This webinar by transpersonal art therapist Angela Kirby explores the history and healing power of mandalas, guides participants through a meditation and hands-on mandala drawing exercise, and concludes with sharing, an oracle reading, and practical advice for integrating mandala work into daily life.


1. Introduction to Angela Kirby and Her Journey

The webinar is hosted by the Australasian Light Association (a chapter of the International Light Association), and the presenter is Angela Kirby — an Adelaide-based transpersonal art therapist, counselor, energy worker, and author. Andrew, the host, introduces Angela by noting the breadth of her influences, from being adopted into a loving family in country South Australia to her lifelong quest around identity that led her into creative pursuits, art therapy, Reiki, bush flower essences, psychotherapy, and writing.

Angela opens with a warm, personal touch, explaining that her website is called frizzkirby.com because "Frizz" is the nickname she's carried since childhood:

"At the age of 60 I'm still called Frizz by many people."
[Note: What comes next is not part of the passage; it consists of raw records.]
(* ===== verification/SessionSystem.v ===== *)
(** * Warm sessions: the interleaving system

    The async operations of [session_manager.rs] as resumable flights. A
    flight is the program point of one operation at an [await] together with
    the locals it keeps; resuming it with the outcome of that [await] runs the
    next critical section. A step of the system starts an operation, resumes
    any thread, or lets the environment act, so a run is an arbitrary
    interleaving of all operations at the granularity of the [by_context]
    lock. The [children] mutex is held across awaits by the [*_with_children]
    sweeps and the child checkout, so its holder is part of the state and the
    threads that want it wait.

    The claims of a sweep ([release_with_children], [reap_idle]) become one
    cleanup thread each. The scheduler may run them in any order, which covers
    the sequential joins of the code and the detached flights that dropping
    the claims starts.

    A caller may also drop the future of its operation at any await: [Drop].
    Cleanups, cancels and the application of a governed claim run on tasks of
    their own and go on without their caller; everything else stops where it
    is, with the table as it was left. *)
From S2P Require Import Prelude Domain SessionCwd SessionTypes SessionOps SessionGoverned.
Open Scope Z_scope.
Open Scope bridge_scope.

Inductive Reply :=
| RNone
| RTurn (r : result WarmTurn BridgeError)
| RUnit (r : result unit BridgeError)
| RReset (r : result ResetOutcome BridgeError)
| RCount (r : result nat BridgeError)
| RClaim (r : result GovernedTurnClaim BridgeError)
| RApply (r : result WarmTurn ApplyFailure)
| RGate (r : result unit ApplyFailure)
| RCleanup (r : result BackendCleanupDispositionV1 BridgeError)
| RExpired (b : bool)
| RKeys (l : list ContextId).

(** What the joiner of a cleanup flight does with its report. *)
Inductive CleanupCont :=
| KDetached
| KRelease
| KCancel (cancel_result : result unit BridgeError)
| KResetRetry (generation : N)
| KApply (failure : ApplyFailure)
| KReport.
(** Every state the system reaches is well formed and consistently owned. *)
Lemma inv_reachable s : reachable (step warn_at idle_ttl) initial s -> inv s.
Proof. apply reachable_invariant; [apply inv_initial|]. intros; by apply inv_step. Qed.
End Sweeps.
Lemma resume_child w f o : child_flight f = true -> out_child (resume w f o).
Proof.
  intros Hf. destruct f; try done; destruct o; try exact Hf; [by apply begin_child|..];
    unfold out_child; simpl; try done.
  - destruct r as [rs|e]; [|done]. destruct (checkout_lock2 _ _ _ _ _ _ _ _) as [[] w']; done.
  - destruct (settle_reconcile _ _ _ _ _ _) as [[] w']; done.
  - destruct (settle_configure _ _ _ _ _) as [[r'|[?|?]|] w']; done.
  - apply negb_true_iff in Hf. rewrite Hf. simpl. by rewrite Hf.
  - by destruct (cleanup_return c k res).
  - destruct (settle_cancel _ _ _ _ _ _ _) as [[|c|gone] w'] eqn:E; try done. simpl.
    unfold settle_cancel in E. destruct (still_ours _ _ _ _); [|done]. destruct (_ && _); [done|].
    unfold expire_with in E. simpl in E. by injection E as <- _.
  - destruct (reset_claim _ _ _) as [[r'|p] w']; [done|]. by destruct force.
  - unfold reset_tail. destruct (settle_reset _ _ _ _ _ _ _) as [[r'| |] w']; try done.
    by destruct (is_ok r).
Qed.

(** A prune is only ever started by the frame [FrPrune]. *)
Lemma resume_not_prune w f o l r : ef_out (resume w f o) = Wait (FPrune l r) -> f = FPrune l r.
Proof.
  destruct f; destruct o; simpl; try (by intros [= -> ->]); try done;
    try (destruct q; simpl); unfold reset_tail, drop_claimed; try done;
    repeat (case_match; simplify_eq/=; try done).
Qed.

Lemma frame_return_child fr r removed w :
  match (frame_return fr r removed w).2 with
  | inl (f, fr') => holds_children fr' = holds_children fr
                    /\ (holds_children fr = true -> child_flight f = true)
                    /\ (forall l r, f = FPrune l r -> fr' = FrPrune)
  | inr _ => True
  end.
Proof.
  destruct fr; simpl; try done; unfold cancel_loop, clear_loop, child_finish;
    repeat (case_match; simplify_eq/=; try done).
Qed.

(** ** The mutex has one holder, at a point that does not want it *)
Record lock_inv (s : Sys) : Prop := {
  li_threads : forall fid th, s_threads s !! fid = Some th -> holds_children (th_frame th) = true ->
               s_holder s = Some fid /\ child_flight (th_flight th) = true;
  li_holder : forall fid, s_holder s = Some fid ->
              exists th, s_threads s !! fid = Some th /\ holds_children (th_frame th) = true;
  li_prune : forall fid th l r, s_threads s !! fid = Some th -> th_flight th = FPrune l r ->
             th_frame th = FrPrune;
  li_fresh : forall fid, is_Some (s_threads s !! fid) -> (fid < s_next s)%N }.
She's been running her own private practice for nearly 18–20 years, seeing clients both in her Adelaide clinic and online. Interestingly, she initially wondered how art therapy could translate to an online format but was pushed into trying it when asked to help play therapy practitioners with their counseling hours. It turned out to work surprisingly well:

"It was quite easy to transfer working in art therapy being here in the clinic into working online with clients."
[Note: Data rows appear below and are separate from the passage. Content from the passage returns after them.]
Lemma reap_takes_only_expired_idle_witness :
  exists cs w', reap_commit 600 700 ["c"] (demo_world demo_idle) = (cs, w') /\ w_live w' !! "c" = None.
Proof.
  demo_handle (demo_world demo_idle) h E.
  destruct (reap_commit 600 700 ["c"] (demo_world demo_idle)) as [cs w'] eqn:Er. exists cs, w'. split; [done|].
  refine (proj1 (proj1 (reap_takes_only_expired_idle 600 700 ["c"] (demo_world demo_idle) cs w' "c" h Er E) _ _)).
  - demo_side E.
  - by left.
Defined.

Lemma children_holder_never_blocks_witness :
  exists th, s_threads (demo_run (take 3 demo_child)) !! 0%N = Some th
             /\ needs_children (th_flight th) = false.
Proof.
  refine (proj1 (@children_holder_never_blocks f64_demo None 600 (demo_run (take 3 demo_child)) 0
                   (demo_reachable _) _)). vm_compute. reflexivity.
Defined.

Lemma resume_decreases_rank_witness :
  match s_threads (step (H := f64_demo) None 600 (demo_run (take 2 (demo_checkout 0 "c" 7)))
          (Resume 0 (OResolve (Ok (demo_resolved 7))))) !! 0%N with
  | Some th' => (thread_rank th' < 3)%nat
  | None => True
  end.
Proof.
  refine (@resume_decreases_rank f64_demo None 600 (demo_run (take 2 (demo_checkout 0 "c" 7))) 0
            (mkThread (FResolve "c" "codex" None None false) FrPrune)
            (OResolve (Ok (demo_resolved 7))) (demo_reachable _) _ _ _ _ _); try done.
Defined.
Lemma finalize_selects a batch refs c self sel tr self' :
  finalize_ready_batch a batch refs c self = (Ok (mkSelection sel (Some tr)), self') ->
  NoDup (rd_node <$> batch) /\ ctl_trigger self = None /\ ctl_policy self <> BoundedIndependent
  /\ self' = mkController (ctl_policy self) (Some tr) true true (manual_grace_armed self) (manual_grace_expired self)
  /\ exists ready, selected_from a batch refs (ctl_policy self) sel tr ready.
Proof.
  unfold finalize_ready_batch. pose proof (duplicate_iff batch) as Hd.
  destruct (any_adjacent _ _); [done|]. destruct c; [done|].
  destruct (bool_decide (is_Some (ctl_trigger self))) eqn:Et; [done|]. apply bool_decide_eq_false in Et.
  destruct (bool_decide (ctl_policy self = BoundedIndependent)) eqn:Ep; [done|]. apply bool_decide_eq_false in Ep.
  simpl. destruct (list_find _ _) as [[i r]|] eqn:Ef; [|done].
  destruct (refs !! rd_node r) as [nr|] eqn:Er; [|done]. intros E. injection E as <- <- <-.
  split_and!; try done; [by apply Hd|by destruct (ctl_trigger self); [destruct Et; eauto|]|].
  apply list_find_Some in Ef as (Hi & Hf & Hfirst). exists r. split; simpl; try done.
  - rewrite <- (sort_by_elem ready_leb). by eapply list_elem_of_lookup_2.
  - intros r' Hin Hf'. rewrite <- (sort_by_elem ready_leb) in Hin.
    apply list_elem_of_lookup in Hin as [j Hj]. pose proof (sorted_batch batch) as Hs.
    assert (Hrr : str_leb (rd_node r) (rd_node r) = true) by (by destruct (str_leb_total (rd_node r) (rd_node r))).
    destruct (decide (i = j)) as [->|]; [by simplify_eq|].
    destruct (decide (i < j)%nat); [|exfalso; by eapply (Hfirst j r' Hj); [lia|]].
    rewrite <- (take_drop (S i) (sort_by ready_leb batch)) in Hs.
    eapply (StronglySorted_app_1_elem_of _ _ _ r r' Hs).
    + apply list_elem_of_lookup. exists i. by rewrite lookup_take_lt by lia.
    + apply list_elem_of_lookup. exists (j - S i)%nat. rewrite lookup_drop. rewrite <- Hj. f_equal. lia.
  - exists (take i (sort_by ready_leb batch) ++ drop (S i) (sort_by ready_leb batch)). split.
    + rewrite <- (sort_by_perm ready_leb batch) at 1. rewrite <- (take_drop_middle _ _ _ Hi) at 1.
      by rewrite Permutation_middle.
    + rewrite <- (take_drop_middle (alter _ i _) i (mark (control_event_for_attempt a 0) r)).
      2: { by rewrite list_lookup_alter_eq, Hi. }
      rewrite take_alter_ge, drop_alter_lt by lia. by rewrite Permutation_middle.
Qed.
2. A Brief Glimpse into the World of Mandalas

Angela shares her first encounter with mandalas — it was simply seeing a circle with a simple design tattooed on a friend's left arm. Even though she wasn't into tattoos, something about the circle felt deeply significant and intriguing to her. She had an idea it was a mandala, which is a Sanskrit word (from an ancient Indian language) that loosely means "circle."

The Carl Jung Connection 🧠

Skipping forward about a decade, Angela was studying transpersonal art therapy in Adelaide, and that's where her love of the circle truly deepened. She learned about Carl Jung, whose career in psychology and psychoanalysis brought the mandala into Western practice. Jung used mandalas both with his clients and in his own personal journey, drawing one daily for about a year to track his psychological world.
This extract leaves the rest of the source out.